Clinical knowledge base curated and reviewed by GastroAGI TeamLast updated June 1, 2026

Quick Answer

Introduction: Metabolic dysfunction-associated steatotic liver disease (MASLD) is traditionally linked to obesity, but an increasing number of patients develop significant hepatic steatosis despite having a normal body mass index. This entity, known as lean MASLD, presents a clinical paradox because affected individuals remain at substantial risk for progressive fibrosis, cardiovascular complications, and liver-related mortality.


Introduction:

Metabolic dysfunction-associated steatotic liver disease (MASLD) is traditionally linked to obesity, but an increasing number of patients develop significant hepatic steatosis despite having a normal body mass index.
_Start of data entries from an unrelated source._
(** * PlaywrightCrawler: a shallow embedding of [src/index.ts]

    The crawler of the repository is a single class, [PlaywrightCrawler],
    whose methods are embedded below as functions over an explicit crawler
    state.  The collaborators the class calls into (the Playwright browser,
    the WHATWG [URL] class, [fs.promises.writeFile]) are the fields of an
    environment record: every theorem about the controller holds for all of
    their behaviours, and concrete environments are used for scenarios. *)

From Stdlib Require Import ZArith String Ascii List Bool Lia.
From stdpp Require Import base gmap sets list strings.

Local Open Scope string_scope.

(** ** Strings *)

Module JsString.

(** [s.startsWith(p)] *)
Definition startsWith (s p : string) : bool := String.prefix p s.

Definition isAlnum (c : ascii) : bool :=
  let n := nat_of_ascii c in
  ((48 <=? n) && (n <=? 57) || (65 <=? n) && (n <=? 90)
   || (97 <=? n) && (n <=? 122))%nat.

(** ASCII part of [toLowerCase]. *)
Definition lowerChar (c : ascii) : ascii :=
  let n := nat_of_ascii c in
  if ((65 <=? n) && (n <=? 90))%nat then ascii_of_nat (n + 32) else c.

Definition toLowerCase (s : string) : string :=
  string_of_list_ascii (List.map lowerChar (list_ascii_of_string s)).

(** Strings stand for JavaScript strings by their UTF-8 encoding.  What
    [trim] removes at both ends are the white space and line terminator code
    points: U+0009 to U+000D, U+0020, U+00A0, U+1680, U+2000 to U+200A,
    U+2028, U+2029, U+202F, U+205F, U+3000 and U+FEFF, here by the one, two
    or three bytes of their encoding. *)
Definition isSpace1 (a : ascii) : bool :=
  let n := nat_of_ascii a in
  ((n =? 32) || (9 <=? n) && (n <=? 13))%nat.

Definition isSpace2 (a b : ascii) : bool :=
  ((nat_of_ascii a =? 194) && (nat_of_ascii b =? 160))%nat.
(* ===== verification/_CoqProject ===== *)
-Q . S2P
Prelude.v
Utf8.v
RustStr.v
Chars.v
Iterator.v
Runs.v
Trivia.v
Lines.v
Requirements.v
LineSpec.v
Rules.v
Refinement.v
Correctness.v
Conformance.v
Liveness.v
Machine.v
Roundtrip.v
(* ===== verification/Chars.v ===== *)
(** * The string operations read on chars

    [lib.rs] asks its questions about text through [str] methods that work
    on chars: [trim_start], [trim], [starts_with('#')], [is_empty] and
    [chars().rev().next()].  RustStr.v models them the way the standard
    library runs them, as loops over the bytes that decode one char at a
    time from the front or from the back.  This file gives the same
    operations their meaning on the decoded text, [chars s], and proves
    that the loops compute it:

    - [chars] and [encode_str] are inverse to each other on valid strings
      and on scalar values;
    - [first_char] and [last_char] are the head and the last element of
      [chars s];
    - [trim_start], [trim_end] and [trim] drop the whitespace chars at the
      front, at the back and at both ends ([drop_while],
      [drop_while_end]), and the fuel of their loops is enough;
    - the two tests of the iterator, [line.trim().is_empty()] and
      [line.trim_start().starts_with('#')], hold exactly when every char
      is whitespace and when the first char that is not whitespace is
      [#]. *)

From Stdlib Require Import ZArith Lia.
From stdpp Require Import base tactics option list numbers strings.
From S2P Require Import Prelude.
From S2P Require Import Utf8.
From S2P Require Import RustStr.

#[local] Open Scope Z_scope.

(** ** Reference definitions *)

(** [s.chars()], collected: the chars of a [str] (nothing for bytes that
    are not one). *)
Definition chars (s : list Z) : list Z := default [] (from_utf8 s).

(** The list without its longest prefix of elements that satisfy [p]. *)
Fixpoint drop_while {A} (p : A → bool) (l : list A) : list A :=
  match l with
  | [] => []
  | x :: l' => if p x then drop_while p l' else l
  end.

(** The list without its longest suffix of elements that satisfy [p]. *)
Definition drop_while_end {A} (p : A → bool) (l : list A) : list A :=
  foldr (λ x acc, match acc with
                  | [] => if p x then [] else [x]
                  | _ => x :: acc
                  end) [] l.

(** ** Dropping at the ends of a list *)

Section drop_while.
Context {A : Type} (p : A → bool).
Implicit Types (l : list A) (x : A).

Lemma drop_while_nil l : drop_while p l = [] ↔ Forall (λ x, p x = true) l.
Proof.
  induction l as [|x l IH]; simpl; [by split|].
  rewrite list.Forall_cons. destruct (p x); [naive_solver|]. by split; [|intros []].
Qed.

Lemma drop_while_end_nil l :
  drop_while_end p l = [] ↔ Forall (λ x, p x = true) l.
Proof.
  induction l as [|x l IH]; simpl; [by split|]. rewrite list.Forall_cons, <-IH.
  destruct (drop_while_end p l), (p x); naive_solver.
Qed.

Lemma drop_while_end_snoc l x :
  drop_while_end p (l ++ [x]) = if p x then drop_while_end p l else l ++ [x].
Proof.
  induction l as [|y l IH]; simpl; [done|]. rewrite IH.
  destruct (p x); [done|]. by destruct l.
Qed.

Lemma Forall_drop_while (P : A → Prop) l :
  Forall P l → Forall P (drop_while p l).
Proof. induction 1; simpl; [done|]. case_match; [done | by constructor]. Qed.

Lemma Forall_drop_while_end (P : A → Prop) l :
  Forall P l → Forall P (drop_while_end p l).
Proof.
  induction 1 as [|x l Hx Hl IH]; simpl; [done|].
  destruct (drop_while_end p l);
    [destruct (p x); by repeat constructor | by constructor].
Qed.

(** What is left after dropping at the front starts with an element that
    does not satisfy [p]. *)
Lemma drop_while_head l x :
  head (drop_while p l) = Some x → p x = false.
Proof.
  induction l as [|y l IH]; simpl; [done|].
  destruct (p y) eqn:E; [done|]. by intros [= <-].
Qed.

(** Dropping at both ends leaves nothing exactly when every element
    satisfies [p]. *)
Lemma drop_while_both_nil l :
  drop_while_end p (drop_while p l) = [] ↔ Forall (λ x, p x = true) l.
Proof.
  split; [|by intros ->%drop_while_nil].
  intros Hl%drop_while_end_nil. apply drop_while_nil.
  destruct (drop_while p l) as [|x l'] eqn:E; [done|].
  apply list.Forall_cons in Hl as [Hx _].
  pose proof (drop_while_head l x) as Hh. rewrite E in Hh.
  by rewrite Hh in Hx.
Qed.

End drop_while.

(** ** Encoding and decoding are inverse *)

Section chars.
Implicit Types (s r : list Z) (c b : Z) (cs : list Z).

Lemma encode_str_cons c cs : encode_str (c :: cs) = encode_utf8 c ++ encode_str cs.
Proof. done. Qed.

Lemma encode_str_snoc cs c : encode_str (cs ++ [c]) = encode_str cs ++ encode_utf8 c.
Proof.
  unfold encode_str. rewrite bind_app. simpl. by rewrite (right_id_L [] (++)).
Qed.

Lemma encode_str_nil cs : encode_str cs = [] ↔ cs = [].
Proof.
  destruct cs as [|c cs]; [done|]. rewrite encode_str_cons. split; [|done].
  by intros [?%encode_utf8_nonempty _]%app_eq_nil.
Qed.

Lemma utf8_encode_str cs : Forall is_scalar cs → utf8 (encode_str cs).
Proof. induction 1; [constructor | by apply utf8_char]. Qed.

(** A valid string is the encoding of scalar values. *)
Lemma utf8_decode s : utf8 s → ∃ cs, Forall is_scalar cs ∧ s = encode_str cs.
Proof.
  intros [cs Hcs]%from_utf8_complete.
  apply from_utf8_fuel_sound in Hcs as (_ & ? & ?). by exists cs.
Qed.

(** The encoding of a text determines its chars. *)
Lemma encode_str_inj cs cs' :
  Forall is_scalar cs → Forall is_scalar cs' →
  encode_str cs = encode_str cs' → cs = cs'.
Proof.
  intros Hcs. revert cs'.
  induction Hcs as [|c cs Hc Hcs IH]; intros cs' Hcs' E.
  { symmetry. by apply encode_str_nil. }
  destruct Hcs' as [|c' cs' Hc' Hcs']; [by apply (encode_str_nil (c :: cs)) in E|].
  rewrite !encode_str_cons in E. apply (f_equal next_code_point) in E.
  rewrite !next_code_point_encode in E by auto with rust.
  injection E as -> E. f_equal. by apply IH.
Qed.

(** [chars] reads back the chars that [encode_str] wrote. *)
Lemma chars_encode_str cs : Forall is_scalar cs → chars (encode_str cs) = cs.
Proof.
  intros Hcs. unfold chars.
  destruct (from_utf8_complete _ (utf8_encode_str cs Hcs)) as [cs' E].
  rewrite E. apply from_utf8_fuel_sound in E as (_ & ? & ?).
  symmetry. by apply encode_str_inj.
Qed.

Lemma encode_str_chars s : utf8 s → encode_str (chars s) = s.
Proof. intros (cs & ? & ->)%utf8_decode. by rewrite chars_encode_str. Qed.

Lemma chars_scalar s : Forall is_scalar (chars s).
Proof.
  unfold chars. destruct (from_utf8 s) as [cs|] eqn:E; [|constructor].
  by apply from_utf8_fuel_sound in E as (_ & ? & _).
Qed.

Lemma chars_app s r : utf8 s → utf8 r → chars (s ++ r) = chars s ++ chars r.
Proof.
  intros (cs & ? & ->)%utf8_decode (cr & ? & ->)%utf8_decode.
  unfold encode_str. rewrite <-bind_app.
  rewrite !chars_encode_str; [done..|]. by apply Forall_app.
Qed.

Lemma first_char_chars s : utf8 s → first_char s = head (chars s).
Proof.
  intros (cs & Hcs & ->)%utf8_decode. rewrite chars_encode_str by done.
  destruct Hcs; [done|]. by rewrite encode_str_cons, first_char_encode by auto with rust.
Qed.

(** [chars().rev().next()] decodes the last char only; it is the last of
    the chars. *)
Lemma last_char_chars s : utf8 s → last_char s = list.last (chars s).
Proof.
  intros (cs & Hcs & ->)%utf8_decode. rewrite chars_encode_str by done.
  destruct cs as [|c cs _] using rev_ind; [done|].
  apply Forall_app in Hcs as [_ [Hc _]%list.Forall_cons].
  by rewrite encode_str_snoc, last_snoc, last_char_encode by auto with rust.
Qed.

(** [starts_with] compares the first char. *)
Lemma starts_with_encode c b r :
  0 ≤ c ≤ 1114111 → 0 ≤ b ≤ 1114111 →
  starts_with (encode_utf8 c ++ r) b = bool_decide (c = b).
Proof.
  intros. unfold starts_with. apply bool_decide_ext. split.
  - intros [k E]. apply (f_equal next_code_point) in E.
    rewrite !next_code_point_encode in E by done. by injection E.
  - intros ->. by apply prefix_app_r.
Qed.

Lemma starts_with_chars s b :
  utf8 s → 0 ≤ b ≤ 1114111 →
  starts_with s b = bool_decide (head (chars s) = Some b).
Proof.
  intros (cs & Hcs & ->)%utf8_decode ?. rewrite chars_encode_str by done.
  destruct Hcs as [|c cs Hc _].
  - unfold starts_with. apply bool_decide_ext. split; [|done].
    by intros ?%prefix_nil_inv%encode_utf8_nonempty.
  - rewrite encode_str_cons, starts_with_encode by auto with rust.
    apply bool_decide_ext. simpl. naive_solver.
Qed.

End chars.

(** ** Trimming drops the whitespace chars at the ends *)

Section trim.
Implicit Types (s : list Z) (c b : Z) (cs : list Z) (fuel : nat).

Lemma trim_start_encode_str cs :
  Forall is_scalar cs →
  trim_start (encode_str cs) = encode_str (drop_while is_whitespace cs).
Proof.
  induction 1 as [|c cs Hc Hcs IH]; [done|].
  rewrite encode_str_cons, trim_start_encode by auto with rust. simpl.
  by destruct (is_whitespace c).
Qed.

(** The loop of [trim_end] with fuel for every byte: it decodes from the
    back and stops at the last char that is not whitespace. *)
Lemma trim_end_fuel_encode_str fuel cs :
  Forall is_scalar cs → (length (encode_str cs) ≤ fuel)%nat →
  trim_end_fuel fuel (encode_str cs)
  = encode_str (drop_while_end is_whitespace cs).
Proof.
  intros Hcs. revert fuel.
  induction cs as [|c cs IH] using rev_ind; intros fuel Hf; [by destruct fuel|].
  apply Forall_app in Hcs as [Hcs [Hc _]%list.Forall_cons].
  rewrite encode_str_snoc, length_app in *.
  pose proof (len_utf8_bounds c). pose proof (zlen_encode_utf8 c).
  destruct fuel as [|fuel]; [unfold zlen in *; lia|]. cbn [trim_end_fuel].
  rewrite next_code_point_reverse_encode, drop_while_end_snoc by auto with rust.
  destruct (is_whitespace c); [|by rewrite encode_str_snoc].
  apply IH; [done | unfold zlen in *; lia].
Qed.

Lemma trim_end_encode_str cs :
  Forall is_scalar cs →
  trim_end (encode_str cs) = encode_str (drop_while_end is_whitespace cs).
Proof. intros. by apply trim_end_fuel_encode_str. Qed.

(** More fuel than bytes changes nothing. *)
Lemma trim_end_fuel_enough fuel s :
  utf8 s → (length s ≤ fuel)%nat → trim_end_fuel fuel s = trim_end s.
Proof.
  intros (cs & ? & ->)%utf8_decode ?.
  by rewrite trim_end_encode_str, trim_end_fuel_encode_str.
Qed.

Lemma trim_start_chars s :
  utf8 s → trim_start s = encode_str (drop_while is_whitespace (chars s)).
Proof.
  intros (cs & ? & ->)%utf8_decode.
  by rewrite chars_encode_str, trim_start_encode_str.
Qed.

Lemma trim_end_chars s :
  utf8 s → trim_end s = encode_str (drop_while_end is_whitespace (chars s)).
Proof.
  intros (cs & ? & ->)%utf8_decode.
  by rewrite chars_encode_str, trim_end_encode_str.
Qed.

Lemma trim_encode_str cs :
  Forall is_scalar cs →
  trim (encode_str cs)
  = encode_str (drop_while_end is_whitespace (drop_while is_whitespace cs)).
Proof.
  intros. unfold trim. rewrite trim_start_encode_str by done.
  by apply trim_end_encode_str, Forall_drop_while.
Qed.

(** C33 [trim] computes the text without the whitespace chars at its two
    ends: the two loops over the bytes, one decoding forwards and one
    decoding backwards, agree with dropping chars from the decoded text. *)
Theorem trim_chars s :
  utf8 s →
  trim s = encode_str (drop_while_end is_whitespace
                         (drop_while is_whitespace (chars s))).
Proof.
  intros (cs & ? & ->)%utf8_decode.
  by rewrite chars_encode_str, trim_encode_str.
Qed.

Lemma utf8_trim_start s : utf8 s → utf8 (trim_start s).
Proof.
  intros Hs. rewrite (trim_start_chars s Hs).
  apply utf8_encode_str, Forall_drop_while, chars_scalar.
Qed.

Lemma utf8_trim s : utf8 s → utf8 (trim s).
Proof.
  intros (cs & ? & ->)%utf8_decode. rewrite trim_encode_str by done.
  by apply utf8_encode_str, Forall_drop_while_end, Forall_drop_while.
Qed.

(** [line.trim().is_empty()]: every char of the line is whitespace. *)
Lemma trim_is_empty s :
  utf8 s →
  is_empty (trim s) = true ↔ Forall (λ c, is_whitespace c = true) (chars s).
Proof.
  intros (cs & ? & ->)%utf8_decode.
  rewrite is_empty_true, chars_encode_str, trim_encode_str by done.
  by rewrite encode_str_nil, drop_while_both_nil.
Qed.

(** [line.trim_start().starts_with(b)]: the first char of the line that is
    not whitespace is [b]. *)
Lemma trim_start_starts_with s b :
  utf8 s → 0 ≤ b ≤ 1114111 →
  starts_with (trim_start s) b
  = bool_decide (head (drop_while is_whitespace (chars s)) = Some b).
Proof.
  intros Hs Hb. rewrite starts_with_chars by auto using utf8_trim_start.
  rewrite (trim_start_chars s Hs), chars_encode_str; [done|].
  apply Forall_drop_while, chars_scalar.
Qed.

End trim.

Lemma trim_chars_witness :
  let s := [32; 9] ++ bytes "a b" ++ [CR; 32] in
  utf8 s ∧ trim s = bytes "a b".
Proof. split; [by_compute | rewrite trim_chars by by_compute; by vm_compute]. Defined.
This entity, known as lean MASLD, presents a clinical paradox because affected individuals remain at substantial risk for progressive fibrosis, cardiovascular complications, and liver-related mortality. The mechanisms driving disease progression in this population are distinct and incompletely understood.

Problem Statement:

Unlike obesity-associated MASLD, lean MASLD cannot be fully explained by excess body weight alone. Factors such as visceral adiposity, dietary exposures, genetic susceptibility, and metabolic dysfunction contribute to disease development. Identifying the molecular pathways underlying lean MASLD is essential for developing targeted therapies tailored to this unique patient population.

Summary:

This review highlights peroxisome proliferator-activated receptor alpha (PPARα) as a central regulator in the pathogenesis of lean MASLD. PPARα plays a critical role in hepatic fatty acid oxidation, ketogenesis, and anti-inflammatory signaling, helping maintain metabolic homeostasis within the liver. The authors describe how multiple mechanisms—including aging-related signaling pathways, fructose-induced epigenetic changes, gut–liver axis disturbances, lipotoxicity, and genetic predisposition—converge to suppress PPARα activity, even in the absence of obesity. This impairment contributes to hepatic lipid accumulation and progressive metabolic dysfunction. The review further explores the limitations of currently available synthetic PPARα agonists in lean MASLD and highlights growing interest in natural product–derived modulators that simultaneously influence interconnected nuclear receptor pathways, including FXR and LXR. Particular attention is given to the PPARα–FGF21–ketogenesis axis as a key metabolic network with therapeutic potential. The authors propose that future treatment strategies should focus on selective hepatic reactivation of PPARα combined with biomarker-driven and genotype-guided patient selection. Overall, this review positions PPARα as a promising therapeutic target in lean MASLD and underscores the need for precision medicine approaches that recognize the distinct biological mechanisms underlying steatotic liver disease in non-obese individuals.